**WHAT YOU HAVE TO DO**: Please work out how many lines in the entries below include the string "time", and reply with the number alone.

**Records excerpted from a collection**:
┄┄┄┄┄┄┄┄┄┄┄┄┄┄┄┄┄┄┄┄

(** * WebServer: an in-memory store of posts behind four HTTP handlers

    Shallow embedding of [main.go].  The program keeps two package-level
    variables, the map [posts] and the counter [nextID], guarded by one
    mutex [postsMu].  Every handler holds the mutex for the whole time it
    touches the two variables, so a run of the server is a sequence of
    handler invocations, each one a function from the store to a response
    and a new store.

    Go's [int] is taken at its 64-bit width and modelled as [Z] with the
    wrap-around of [nextID++] written out; a Go [string] is a sequence of
    bytes, which is what [string] is here. *)

From Stdlib Require Import ZArith String Ascii List Lia Sorted.
From stdpp Require Import base option numbers list strings sorting gmap fin_maps.

Local Open Scope Z_scope.
Local Set Warnings "-register-all".

(** ** Machine integers *)

Definition MaxInt : Z := 9223372036854775807.
Definition MinInt : Z := -9223372036854775808.
Definition IntModulus : Z := 18446744073709551616.

(** The value of a 64-bit two's complement integer after an arithmetic
    operation whose mathematical result is [z]. *)
Definition wrap (z : Z) : Z := (z - MinInt) mod IntModulus + MinInt.

Definition in_int_range (z : Z) : Prop := MinInt <= z <= MaxInt.

(** ** Data model *)

(** [type Post struct { ID int `json:"id"`; Body string `json:"body"` }] *)
Record Post : Type := mkPost { ID : Z; Body : string }.

(** The zero value of [Post], what [var p Post] declares. *)
Definition zeroPost : Post := mkPost 0 "".

(** The package-level variables [posts] and [nextID]. *)
Record Store : Type := mkStore { posts : gmap Z Post; nextID : Z }.

(** [posts = make(map[int]Post)], [nextID = 1]. *)
Definition initial : Store := mkStore ∅ 1.

(** ** Slices of posts

    A slice is either [nil] or backed by an array; [make] never returns
    [nil], and [append] to any slice returns a backed one.  The capacity
    plays no part in what the program observes and is not recorded. *)
Inductive slice : Type :=
  | NilSlice
  | Slice (elems : list Post).

Definition make_slice (len : nat) (cap : nat) : slice :=
  Slice (replicate len zeroPost).

Definition append (ps : slice) (p : Post) : slice :=
  match ps with
  | NilSlice => Slice [p]
  | Slice l => Slice (l ++ [p])
  end.

Definition elements_of (ps : slice) : list Post :=
  match ps with
  | NilSlice => []
  | Slice l => l
  end.

(** ** JSON values written by [json.Encoder]

    The encoder is Go's; what the program decides is which Go value it
    hands to it.  A struct is encoded as an object keyed by the field
    tags, a slice as an array, and a [nil] slice as [null]. *)
Inductive json : Type :=
  | JNull
  | JNum (n : Z)
  | JStr (s : string)
  | JArr (items : list json)
  | JObj (fields : list (string * json)).

Definition json_of_Post (p : Post) : json :=
  JObj [("id", JNum (ID p)); ("body", JStr (Body p))].

Definition json_of_slice (ps : slice) : json :=
  match ps with
  | NilSlice => JNull
  | Slice l => JArr (json_of_Post <$> l)
  end.

(** ** The response writer

    [code] is [None] until the status line has been sent.  Headers set
    after that point do not reach the client, a second [WriteHeader] is
    ignored, and the first write sends status 200 when nothing was sent
    before. *)
Inductive chunk : Type :=
  | Text (s : string)
  | JSONLine (v : json).

Record ResponseWriter : Type := mkResponseWriter {
  header : gmap string string;
  code : option Z;
  written : list chunk
}.

Definition newResponse : ResponseWriter := mkResponseWriter ∅ None [].

Definition StatusOK : Z := 200.
Definition StatusCreated : Z := 201.
Definition StatusBadRequest : Z := 400.
Definition StatusNotFound : Z := 404.
Definition StatusMethodNotAllowed : Z := 405.
Definition StatusInternalServerError : Z := 500.

Definition header_set (k v : string) (w : ResponseWriter) : ResponseWriter :=
  match code w with
  | None => mkResponseWriter (<[k := v]> (header w)) (code w) (written w)
  | Some _ => w
  end.

Definition header_del (k : string) (w : ResponseWriter) : ResponseWriter :=
  match code w with
  | None => mkResponseWriter (delete k (header w)) (code w) (written w)
  | Some _ => w
  end.

Definition WriteHeader (c : Z) (w : ResponseWriter) : ResponseWriter :=
  match code w with
  | None => mkResponseWriter (header w) (Some c) (written w)
  | Some _ => w
  end.

Definition writeChunk (d : chunk) (w : ResponseWriter) : ResponseWriter :=
  let w' := WriteHeader StatusOK w in
  mkResponseWriter (header w') (code w') (written w' ++ [d]).

(** [json.NewEncoder(w).Encode(v)] *)
Definition Encode (v : json) (w : ResponseWriter) : ResponseWriter :=
  writeChunk (JSONLine v) w.

(** [http.Error(w, msg, code)] *)
Definition http_Error (msg : string) (c : Z) (w : ResponseWriter)
  : ResponseWriter :=
  let w := header_del "Content-Length" w in
  let w := header_set "Content-Type" "text/plain; charset=utf-8" w in
  let w := header_set "X-Content-Type-Options" "nosniff" w in
  let w := WriteHeader c w in
  writeChunk (Text (msg ++ String (ascii_of_nat 10) "")) w.

(** The status the client receives: the one sent, or 200 when the handler
    returned without writing anything. *)
Definition statusCode (w : ResponseWriter) : Z := default StatusOK (code w).

(** ** Requests *)

(** [r.Body]: the bytes the reader delivers and whether reading them ends
    in an error. *)
Record BodyReader : Type := mkBody { data : string; read_fails : bool }.

(** [ioutil.ReadAll]: the bytes read, and whether [err != nil]. *)
Definition ReadAll (b : BodyReader) : string * bool := (data b, read_fails b).

Record Request : Type := mkRequest {
  Method : string;
  URLPath : string;
  ReqBody : BodyReader
}.

(** ** [strconv.Atoi]

    Model of the standard library function: an optional sign followed by
    one or more decimal digits, whose value fits in an [int]; anything
    else is an error ([None]). *)
Definition digit_of (c : ascii) : option Z :=
  let n := Z.of_N (N_of_ascii c) - 48 in
  if (0 <=? n) && (n <=? 9) then Some n else None.

Fixpoint parse_digits (s : string) (acc : Z) : option Z :=
  match s with
  | EmptyString => Some acc
  | String c s' =>
      match digit_of c with
      | Some d => parse_digits s' (acc * 10 + d)
      | None => None
      end
  end.

Definition Atoi (s : string) : option Z :=
  match s with
  | EmptyString => None
  | String c rest =>
      let neg := Ascii.eqb c "-" in
      let digits := if neg || Ascii.eqb c "+" then rest else s in
      match digits with
      | EmptyString => None
      | String _ _ =>
          match parse_digits digits 0 with
          | Some n =>
              let v := if neg then - n else n in
              if (MinInt <=? v) && (v <=? MaxInt) then Some v else None
          | None => None
          end
      end
  end.

(** [s[n:]]: [None] is the run-time panic for a bound out of range. *)
Fixpoint slice_from (n : nat) (s : string) : option string :=
  match n, s with
  | O, _ => Some s
  | S _, EmptyString => None
  | S n', String _ s' => slice_from n' s'
  end.

(** ** The handlers *)

(** The order in which [for _, p := range posts] visits the map is not
    fixed by the language: each entry is visited once, in some order. *)
Definition range_order (m : gmap Z Post) (order : list (Z * Post)) : Prop :=
  order ≡ₚ map_to_list m.

(** Lines 88 to 91: the copy of the map's values into a new slice. *)
Definition snapshot (order : list (Z * Post)) (s : Store) : slice :=
  foldl (fun ps kv => append ps (snd kv))
        (make_slice 0 (size (posts s))) order.

(** [handleGetPosts]; [order] is the order the range loop takes.  The
    call of [fmt.Println] goes to the console and is left out. *)
Definition handleGetPosts (order : list (Z * Post)) (w : ResponseWriter)
    (s : Store) : ResponseWriter * Store :=
  let ps := snapshot order s in
  let w := header_set "Content-Type" "application/json" w in
  (Encode (json_of_slice ps) w, s).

┄┄┄┄┄┄┄┄┄┄┄┄┄┄┄┄┄┄┄┄

**REPLY**: 2